* WORK TASK
The records that follow are to be repeated without alteration.

Saved data entries

# # # # # # #

(** A run of the [if latest_date:] block: one query for the dates of the
    store; it hands on a series only as the filter made it, and only when
    the filter left a date. *)
Lemma dedup_runs (city : string) (daily_json : json)
    (s : list reply) (out : result (bool + json)) (calls : list call) :
  exec (dedup city daily_json) s = Some (out, calls) ->
  exists treply,
    s = [RExecute treply] /\ calls = [CExecute (ExistingDatesQuery (lower city))] /\
    (out = Ok (inl false)
     \/ exists tbl existing daily filtered time,
          treply = Ok tbl /\ existing_dates_of tbl = Ok existing /\
          daily_json = JSeries daily /\
          filter_daily_data daily existing = Ok filtered /\
          dict_get "time" filtered = Some time /\
          ((time = [] /\ out = Ok (inl true))
           \/ (time <> [] /\ out = Ok (inr (JSeries filtered))))).
Proof.
  unfold dedup, execute, lift.
  cbn [catch bind ret raise Monad_M MonadExc_M pbind].
  destruct s as [| [treply | | | | |] s]; try discriminate.
  cbn [exec].
  destruct (exec _ s) as [[r' c'] |] eqn:E; [| discriminate].
  intros H. injection H as <- <-. exists treply.
  destruct treply as [tbl | e]; cbn [pbind] in E.
  2: { ret_inv E. auto. }
  destruct (existing_dates_of tbl) as [existing | e] eqn:Hex; cbn [pbind] in E.
  2: { ret_inv E. auto. }
  destruct daily_json as [sc | daily | objs]; cbn [pbind] in E.
  1, 3: ret_inv E; auto.
  destruct (filter_daily_data daily existing) as [filtered | e] eqn:Hf;
    cbn [pbind] in E.
  2: { ret_inv E. auto. }
  unfold getitem in E.
  destruct (dict_get "time" filtered) as [time |] eqn:Ht; cbn [pbind] in E.
  2: { ret_inv E. auto. }
  destruct time as [| d time]; cbn [pbind] in E; ret_inv E.
  - repeat split. right. exists tbl, existing, daily, filtered, [].
    repeat split; auto.
  - repeat split. right. exists tbl, existing, daily, filtered, (d :: time).
    repeat split; auto. right. split; [discriminate | reflexivity].
Qed.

# # # # # # #

* TASK RESULT
(** A run of the [if latest_date:] block: one query for the dates of the
    store; it hands on a series only as the filter made it, and only when
    the filter left a date. *)
Lemma dedup_runs (city : string) (daily_json : json)
    (s : list reply) (out : result (bool + json)) (calls : list call) :
  exec (dedup city daily_json) s = Some (out, calls) ->
  exists treply,
    s = [RExecute treply] /\ calls = [CExecute (ExistingDatesQuery (lower city))] /\
    (out = Ok (inl false)
     \/ exists tbl existing daily filtered time,
          treply = Ok tbl /\ existing_dates_of tbl = Ok existing /\
          daily_json = JSeries daily /\
          filter_daily_data daily existing = Ok filtered /\
          dict_get "time" filtered = Some time /\
          ((time = [] /\ out = Ok (inl true))
           \/ (time <> [] /\ out = Ok (inr (JSeries filtered))))).
Proof.
  unfold dedup, execute, lift.
  cbn [catch bind ret raise Monad_M MonadExc_M pbind].
  destruct s as [| [treply | | | | |] s]; try discriminate.
  cbn [exec].
  destruct (exec _ s) as [[r' c'] |] eqn:E; [| discriminate].
  intros H. injection H as <- <-. exists treply.
  destruct treply as [tbl | e]; cbn [pbind] in E.
  2: { ret_inv E. auto. }
  destruct (existing_dates_of tbl) as [existing | e] eqn:Hex; cbn [pbind] in E.
  2: { ret_inv E. auto. }
  destruct daily_json as [sc | daily | objs]; cbn [pbind] in E.
  1, 3: ret_inv E; auto.
  destruct (filter_daily_data daily existing) as [filtered | e] eqn:Hf;
    cbn [pbind] in E.
  2: { ret_inv E. auto. }
  unfold getitem in E.
  destruct (dict_get "time" filtered) as [time |] eqn:Ht; cbn [pbind] in E.
  2: { ret_inv E. auto. }
  destruct time as [| d time]; cbn [pbind] in E; ret_inv E.
  - repeat split. right. exists tbl, existing, daily, filtered, [].
    repeat split; auto.
  - repeat split. right. exists tbl, existing, daily, filtered, (d :: time).
    repeat split; auto. right. split; [discriminate | reflexivity].
Qed.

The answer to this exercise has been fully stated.